The Asian carp in question is more accurately known as the Bighead carp; of the five known species of carp in this country, all of them came from Asia. This includes the common carp, which was brought over in the 1830s and is now considered to be a native species. The Bighead carp (along with the Silver carp) were deliberately imported from Eastern China in the 1960s and 70s by catfish farmers and wildlife experts to improve water quality and to control aquatic vegetation. The problem is, these huge fish (with voracious appetites) escaped their enclosures in the 1990s (likely after a flood), and entered a number of waterways in this country, namely the Mississippi River. They're bottom feeders that reproduce freely, and they eat such a ridiculous amount of plankton that it disrupts the entire food chain, established long ago by the many species native to these ecosystems. These carp can range anywhere from 50-100 pounds, and they have an especially disturbing habit of responding to boat traffic by leaping out of the water and slapping their huge, scaly bodies into boaters or fishermen or skiers; a number of people have been injured by these giant, flying fish!
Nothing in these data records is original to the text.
(* ===== verification/FileSystem.v ===== *)
(** * The data directory

    The files of one directory with their contents and modification times, and
    the [os] calls the storage makes on them. Every call may fail: [schedule] says
    what happens to the coming calls, in order ([None]: the call succeeds; a
    failing write may still have written some bytes). The clock advances by the
    coming [ticks] whenever the program reads it. *)
From S2P Require Import Prelude GoStrings.

Module FS.

Record File := mkFile { content : string; modTime : Z }.

(** A failing call: the error text, and for a write the bytes already written. *)
Record fault := mkFault { fault_text : string; fault_bytes : nat }.

Record World := mkWorld {
  files : gmap string File;
  schedule : list (option fault);
  clock : Z;
  ticks : list Z
}.

Definition set_files (w : World) (fs : gmap string File) : World :=
  mkWorld fs (schedule w) (clock w) (ticks w).

(** [time.Now()]. *)
Definition Now (w : World) : World * Z :=
  match ticks w with
  | [] => (w, clock w)
  | d :: rest =>
      let t := clock w + d in (mkWorld (files w) (schedule w) t rest, t)
  end.

(** The fate of the next call. *)
Definition next_call (w : World) : World * option fault :=
  match schedule w with
  | [] => (w, None)
  | f :: rest => (mkWorld (files w) rest (clock w) (ticks w), f)
  end.

(** [os.MkdirAll] of the data directory. *)
Definition MkdirAll (w : World) : World * result unit :=
  match next_call w with
  | (w, Some f) => (w, Failure (fault_text f))
  | (w, None) => (w, Success ())
  end.

(** [os.OpenFile] with [O_APPEND|O_CREATE|O_WRONLY]. *)
Definition OpenAppend (w : World) (name : string) : World * result unit :=
  match next_call w with
  | (w, Some f) => (w, Failure (fault_text f))
  | (w, None) =>
      match files w !! name with
      | Some _ => (w, Success ())
      | None => (set_files w (<[name := mkFile "" (clock w)]> (files w)), Success ())
      end
  end.

(** [f.WriteString] on a file opened for appending. *)
Definition append_bytes (w : World) (name bytes : string) : World :=
  let old := match files w !! name with Some f => content f | None => "" end in
  set_files w (<[name := mkFile (old +:+ bytes) (clock w)]> (files w)).

Definition WriteString (w : World) (name line : string) : World * result unit :=
  match next_call w with
  | (w, Some f) => (append_bytes w name (String.substring 0 (fault_bytes f) line), Failure (fault_text f))
  | (w, None) => (append_bytes w name line, Success ())
  end.

(** [f.Sync]. *)
Definition Sync (w : World) : World * result unit :=
  match next_call w with
  | (w, Some f) => (w, Failure (fault_text f))
  | (w, None) => (w, Success ())
  end.

(** [os.Stat]: size and modification time; [None] stands for an error. *)
Definition Stat (w : World) (name : string) : World * option (Z * Z) :=
  match next_call w with
  | (w, Some _) => (w, None)
  | (w, None) =>
      (w, match files w !! name with
          | Some f => Some (Z.of_nat (String.length (content f)), modTime f)
          | None => None
          end)
  end.

(** [os.Remove], its error ignored. *)
Definition Remove (w : World) (name : string) : World :=
  match next_call w with
  | (w, Some _) => w
  | (w, None) => set_files w (delete name (files w))
  end.

(** [os.Open] ([None] is its error) and reading to the end, as [bufio.Scanner]
    does it: when a read fails, the scanner is left with the bytes before the
    failure and treats them like the end of the file. *)
Definition ReadFile (w : World) (name : string) : World * option string :=
  match next_call w with
  | (w, Some _) => (w, None)
  | (w, None) =>
      match files w !! name with
      | None => (w, None)
      | Some f =>
          match next_call w with
          | (w, Some e) => (w, Some (String.substring 0 (fault_bytes e) (content f)))
          | (w, None) => (w, Some (content f))
          end
      end
  end.

(** [os.ReadDir]: names in increasing order. *)
Definition ReadDir (w : World) : World * option (list string) :=
  match next_call w with
  | (w, Some _) => (w, None)
  | (w, None) => (w, Some (sort_strings (elements (dom (files w)))))
  end.

(** [appendLine] of storage.go. *)
Definition appendLine (w : World) (path line : string) : World * result unit :=
  match OpenAppend w path with
  | (w, Failure e) => (w, Failure e)
  | (w, Success _) => WriteString w path line
  end.

(** A directory on which no call fails. *)
Definition healthy (w : World) : Prop := Forall (fun f => f = None) (schedule w).

End FS.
This is just one of many failed attempts to control one biological nuisance by importing a species that is not native to the area, which in turn becomes an even bigger nuisance than the pests it was brought in to control! I'm not in favor of indiscriminate chemical controls, either (like those deployed last night), but I'm afraid I don't have a satisfactory solution to the problem at hand.
So what is rotenone, exactly? According to this article from Reuters, it is a "natural poison that prevents fish gills from absorbing oxygen." It goes on to say that it is "used as a broad-spectrum insecticide and pesticide, kills fish and freshwater snails but does not harm other animals. It dissipates within two days, though authorities plan to introduce a neutralizing agent to speed up the process." More specifically, it is a natural pesticide derived from the roots of tropical and subtropical plants and is used in organic gardening, on household plants, and as flea and tick control on pets. The fish and insects affected by this toxin die slowly, but stop eating almost immediately.
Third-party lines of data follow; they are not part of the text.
(* ===== verification/StorageLog.v ===== *)
(** * What the log promises its readers and writers

    Theorems about the operations of [Storage]: what [Consume] returns for a
    contiguous log (by position, which is by offset only while nothing was
    removed), that a negative offset panics, and what [ProduceToPartition] reports
    when the disk fails. *)
From S2P Require Import Prelude GoStrings StorageCodec FileSystem Storage.

Module StorageLog.
Import FS Storage.

(** Offsets count up from [b]. *)
Definition numbered (b : Z) (l : list Message) : Prop :=
  forall i m, l !! i = Some m -> Offset m = b + Z.of_nat i.

Lemma lookup_log s t p : lookup2 (data s) t p = None -> log_of s t p = [].
Proof. unfold log_of. by intros ->. Qed.

(** [Consume] in terms of the log. *)
Lemma Consume_log s t p o :
  Consume s t p o
  = match lookup2 (data s) t p with
    | None => Returns []
    | Some l => if Z.of_nat (length l) <=? o then Returns []
                else if o <? 0 then Panics "slice bounds out of range"
                else Returns (drop (Z.to_nat o) l)
    end.
Proof. unfold Consume, lookup2. by destruct (data s !! t). Qed.

(** C30: reads go by position. On a log whose offsets count up from [b], reading at
    [o >= 0] returns, in log order, exactly the messages with offset at least
    [b + o]: the requested suffix while nothing has been removed ([b = 0]), but after retention
    has removed [b] messages the [b] messages from [o] on are skipped. Reading a
    non-empty log at a negative offset panics. *)
Theorem Consume_by_position s t p b o :
  numbered b (log_of s t p) ->
  (0 <= o -> exists ms, Consume s t p o = Returns ms /\ ms `suffix_of` log_of s t p
     /\ forall m, m ∈ ms <-> m ∈ log_of s t p /\ b + o <= Offset m)
  /\ (o < 0 -> log_of s t p <> [] -> Consume s t p o = Panics "slice bounds out of range").
Proof.
  intros Hnum. rewrite Consume_log. unfold log_of in *.
  destruct (lookup2 (data s) t p) as [l|] eqn:E; simpl in *.
  2: { split; [|done]. intros Ho. exists []. split; [done|]. split; [done|].
       intros m. rewrite elem_of_nil. tauto. }
  split.
  - intros Ho. destruct (Z.leb_spec (Z.of_nat (length l)) o).
    + exists []. split; [done|]. split; [apply suffix_nil|]. intros m. rewrite elem_of_nil. split; [done|].
      intros [[i Hi]%list_elem_of_lookup Hle]. pose proof (lookup_lt_Some _ _ _ Hi).
      apply Hnum in Hi. lia.
    + destruct (Z.ltb_spec o 0); [lia|]. eexists. split; [reflexivity|]. split; [apply suffix_drop|].
      intros m. split.
      * intros [i Hi]%list_elem_of_lookup. rewrite lookup_drop in Hi.
        split; [apply list_elem_of_lookup; eauto|]. apply Hnum in Hi. lia.
      * intros [[i Hi]%list_elem_of_lookup Hle]. pose proof (Hnum _ _ Hi).
        apply list_elem_of_lookup. exists (i - Z.to_nat o)%nat. rewrite lookup_drop, <- Hi. f_equal. lia.
  - intros Ho Hne. assert (0 < length l)%nat by (destruct l; simpl; [done|lia]).
    destruct (Z.leb_spec (Z.of_nat (length l)) o); [lia|].
    destruct (Z.ltb_spec o 0); [done|lia].
Qed.

(** ** Frames *)
Lemma push_log s t p m t' p' :
  log_of (push_message s t p m) t' p'
  = if decide ((t, p) = (t', p')) then log_of s t' p' ++ [m] else log_of s t' p'.
Proof.
  unfold push_message, log_of at 1. cbn [set_data data]. rewrite lookup2_insert2.
  case_decide as E; [by injection E as -> ->|done].
Qed.

Lemma ensure_data s w t p s' w' st :
  ensurePartitionState s w t p = (s', w', st) ->
  data s' = data s /\ lookup2 (states s') t p = Some st
  /\ nextOffset st = nextOffset (state_of s t p).
Proof.
  unfold ensurePartitionState, state_of. destruct (lookup2 (states s) t p) as [st0|] eqn:E.
  - intros [= <- <- <-]. split; [done|]. by rewrite E.
  - destruct (Now w) as [w0 now]. intros [= <- <- <-]. split; [done|].
    split; [|done]. cbn [set_state states]. apply lookup2_insert2_eq.
Qed.

Section Writers.
Context `{MO : MapOrder}.

(** Consuming the schedule. *)
Lemma next_call_cons w f rest :
  schedule w = f :: rest -> exists w', next_call w = (w', f) /\ schedule w' = rest.
Proof. intros E. unfold next_call. rewrite E. eexists. split; [reflexivity|done]. Qed.

Lemma Now_schedule w : schedule (Now w).1 = schedule w.
Proof. unfold Now. by destruct (ticks w). Qed.

Lemma ensure_schedule s w t p : schedule (ensurePartitionState s w t p).1.2 = schedule w.
Proof.
  unfold ensurePartitionState. destruct (lookup2 (states s) t p); [done|].
  pose proof (Now_schedule w). by destruct (Now w).
Qed.

Lemma MkdirAll_fate w f rest :
  schedule w = f :: rest ->
  schedule (MkdirAll w).1 = rest /\ (is_success (MkdirAll w).2 = true <-> f = None).
Proof.
  intros E. unfold MkdirAll. destruct (next_call_cons _ _ _ E) as (w' & -> & Hw). destruct f; done.
Qed.

Lemma rotate_fate s w t p seg n f rest :
  schedule w = f :: rest -> schedule (shouldRotate s w t p seg n).1 = rest.
Proof.
  intros E. unfold shouldRotate, Stat. destruct (next_call_cons _ _ _ E) as (w' & -> & Hw).
  destruct f; [done|]. by destruct (files w' !! _).
Qed.

Lemma OpenAppend_fate w name f rest :
  schedule w = f :: rest ->
  schedule (OpenAppend w name).1 = rest /\ (is_success (OpenAppend w name).2 = true <-> f = None).
Proof.
  intros E. unfold OpenAppend. destruct (next_call_cons _ _ _ E) as (w' & -> & Hw).
  destruct f; [done|]. by destruct (files w' !! _).
Qed.

Lemma WriteString_fate w name line f rest :
  schedule w = f :: rest -> (is_success (WriteString w name line).2 = true <-> f = None).
Proof.
  intros E. unfold WriteString. destruct (next_call_cons _ _ _ E) as (w' & -> & Hw). by destruct f.
Qed.

Lemma set_state_keeps s t p st st' :
  lookup2 (states s) t p = Some st -> nextOffset st' = nextOffset st ->
  (forall t' p', log_of (set_state s t p st') t' p' = log_of s t' p')
  /\ nextOffset (state_of (set_state s t p st') t p) = nextOffset st.
Proof.
  intros Hl Hn. split; [done|]. unfold state_of. cbn [set_state states].
  by rewrite lookup2_insert2_eq.
Qed.

(** One of the file operations that store a record fails: the directory (first
    operation), the open (third) or the write (fourth); the second one is the
    [Stat] of [shouldRotate], whose failure is ignored. *)
Definition write_fails (fates : list (option fault)) : Prop :=
  match fates with
  | f0 :: _ :: f2 :: f3 :: _ => f0 <> None \/ f2 <> None \/ f3 <> None
  | _ => False
  end.

(** C31: failed writes are reported as written. [ProduceToPartition] always
    reports its partition and the partition's next offset. When the directory
    cannot be created, the segment cannot be opened or the line cannot be written,
    it reports just the same, but the log is unchanged and the next produce reuses
    the offset. *)
Theorem produce_reports_failed_writes s w t p v s' w' r :
  ProduceToPartition s w t p v = (s', w', r) ->
  r = (p, nextOffset (state_of s t p))
  /\ (write_fails (schedule w) ->
     (forall t' p', log_of s' t' p' = log_of s t' p')
     /\ nextOffset (state_of s' t p) = nextOffset (state_of s t p)).
Proof.
  unfold ProduceToPartition. pose proof (ensure_schedule s w t p) as Hs1.
  destruct (ensurePartitionState s w t p) as [[s1 w1] st] eqn:E1. cbn [fst snd] in Hs1.
  destruct (ensure_data _ _ _ _ _ _ _ E1) as (Hd & Hl & Hn). pose proof (Now_schedule w1) as Hs2.
  destruct (Now w1) as [w2 now]. cbn [fst] in Hs2. rewrite <- Hn. intros H.
  assert (forall t' p', log_of s1 t' p' = log_of s t' p') as Hlog by (intros; unfold log_of; by rewrite Hd).
  destruct (MkdirAll w2) as [w3 r3] eqn:E3.
  destruct r3 as [[]|e3].
  2: { injection H as <- <- <-. split; [done|]. intros. split; [done|]. unfold state_of. by rewrite Hl. }
  destruct (shouldRotate s1 w3 t p _ _) as [w4 full] eqn:E4.
  set (st1 := if full then rotate st else st) in *.
  assert (nextOffset st1 = nextOffset st) as Hn1 by (unfold st1; by destruct full).
  destruct (set_state_keeps s1 t p st st1 Hl Hn1) as [Hk1 Hk2].
  destruct (OpenAppend w4 _) as [w5 r5] eqn:E5. destruct r5 as [[]|e5].
  2: { injection H as <- <- <-. split; [done|]. intros. split; [|done]. intros. by rewrite Hk1. }
  destruct (WriteString w5 _ _) as [w6 r6] eqn:E6. destruct r6 as [[]|e6].
  2: { injection H as <- <- <-. split; [done|]. intros. split; [|done]. intros. by rewrite Hk1. }
  destruct (applyFsyncPolicy _ _ _ _) as [[w7 st2] e]. destruct (enforceRetentionLocked _ _) as [s8 w8].
  injection H as <- <- <-. split; [done|]. intros Hf. exfalso.
  rewrite <- Hs1, <- Hs2 in Hf.
  destruct (schedule w2) as [|f0 [|f1 [|f2 [|f3 rest]]]] eqn:Hw; try done. cbn [write_fails] in Hf.
  destruct (MkdirAll_fate _ _ _ Hw) as [Hw3 H0]. rewrite E3 in Hw3, H0. cbn in Hw3, H0.
  pose proof (rotate_fate s1 w3 t p (activeSegmentID st)
    (Z.of_nat (String.length (log_line (nextOffset st) (UnixMilli now) v +:+ nl))) _ _ Hw3) as Hw4.
  rewrite E4 in Hw4. cbn in Hw4.
  destruct (OpenAppend_fate _ (segment_name t p (activeSegmentID st1)) _ _ Hw4) as [Hw5 H2].
  rewrite E5 in Hw5, H2. cbn in Hw5, H2.
  pose proof (WriteString_fate _ (segment_name t p (activeSegmentID st1))
    (log_line (nextOffset st) (UnixMilli now) v +:+ nl) _ _ Hw5) as H3. rewrite E6 in H3. cbn in H3.
  destruct H0 as [H0 _], H2 as [H2 _], H3 as [H3 _].
  rewrite H0, H2, H3 in Hf by done. tauto.
Qed.
End Writers.

(** ** Witnesses *)
Definition demo_storage : Storage :=
  mkStorage ∅ 3 1048576 1048576 Second Second 65536 "always" ∅ 2.
Definition demo_world (fs : list (option fault)) : World := mkWorld ∅ fs (unix_epoch + 5 * Second) [].

Lemma produce_reports_failed_writes_witness :
  exists s' w', @ProduceToPartition canonical_order demo_storage
      (demo_world [None; None; None; Some (mkFault "disk full" 3)]) "orders" 0 "hello" = (s', w', (0, 0))
    /\ log_of s' "orders" 0 = [].
Proof.
  destruct (@ProduceToPartition canonical_order demo_storage
    (demo_world [None; None; None; Some (mkFault "disk full" 3)]) "orders" 0 "hello") as [[s' w'] r] eqn:E.
  destruct (@produce_reports_failed_writes canonical_order _ _ _ _ _ _ _ _ E) as [Hr Hk].
  exists s', w'. split; [f_equal; exact Hr|].
  destruct Hk as [Hlog _]; [right; right; discriminate|]. rewrite Hlog. vm_compute. reflexivity.
Defined.

(** A log that retention has cut to offsets 4 and 5: reading at offset 1 skips
    record 4, reading at a negative offset panics. *)
Lemma Consume_by_position_witness :
  let s := set_data demo_storage {["orders" := {[0 := [mkMessage 4 "e"; mkMessage 5 "f"]]}]} in
  Consume s "orders" 0 (-1) = Panics "slice bounds out of range"
  /\ exists ms, Consume s "orders" 0 1 = Returns ms /\ mkMessage 5 "f" ∈ ms /\ mkMessage 4 "e" ∉ ms.
Proof.
  intros s.
  assert (numbered 4 (log_of s "orders" 0)) as Hnum.
  { intros i m Hm. change (log_of _ _ _) with [mkMessage 4 "e"; mkMessage 5 "f"] in Hm.
    destruct i as [|[|i]]; simpl in Hm; [injection Hm as <-; reflexivity..|discriminate]. }
  split.
  - apply (Consume_by_position s "orders" 0 4 (-1) Hnum); [lia|]. vm_compute. discriminate.
  - destruct (proj1 (Consume_by_position s "orders" 0 4 1 Hnum) ltac:(lia)) as (ms & E & _ & Hin).
    exists ms. split; [exact E|]. split.
    + apply Hin. change (log_of _ _ _) with [mkMessage 4 "e"; mkMessage 5 "f"]. simpl. split; [|lia]. right; left.
    + intros [_ H4]%Hin. simpl in H4. lia.
Defined.
End StorageLog.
Other sources (which I can't verify, so I won't list here) suggest that it may contribute to mammary tumors and changes in blood composition in pets that accidentally inhale or ingest the stuff, and may possibly be linked to Parkinson's Disease in humans who have had chronic exposure. The sentence that bothered me the most in all of my readings was:
"There is considerable controversy over the use of rotenone to kill non-game fish in water body management areas. One study found that the practice has a substantially harmful effect on biodiversity, in which several populations of the native fish showed negligible signs of recovering stocks, while populations of all exotic species are up."
Invasive species are bad-- I get that-- but the killing of any living creature (an estimated 200,000 POUNDS of dead fish are expected to be recovered within the next couple of days!) on such an expansive scale just doesn't sit well with me, especially since early reports have turned up only one big, bad carp and scads of good, native fish. Surely there's a better way... right?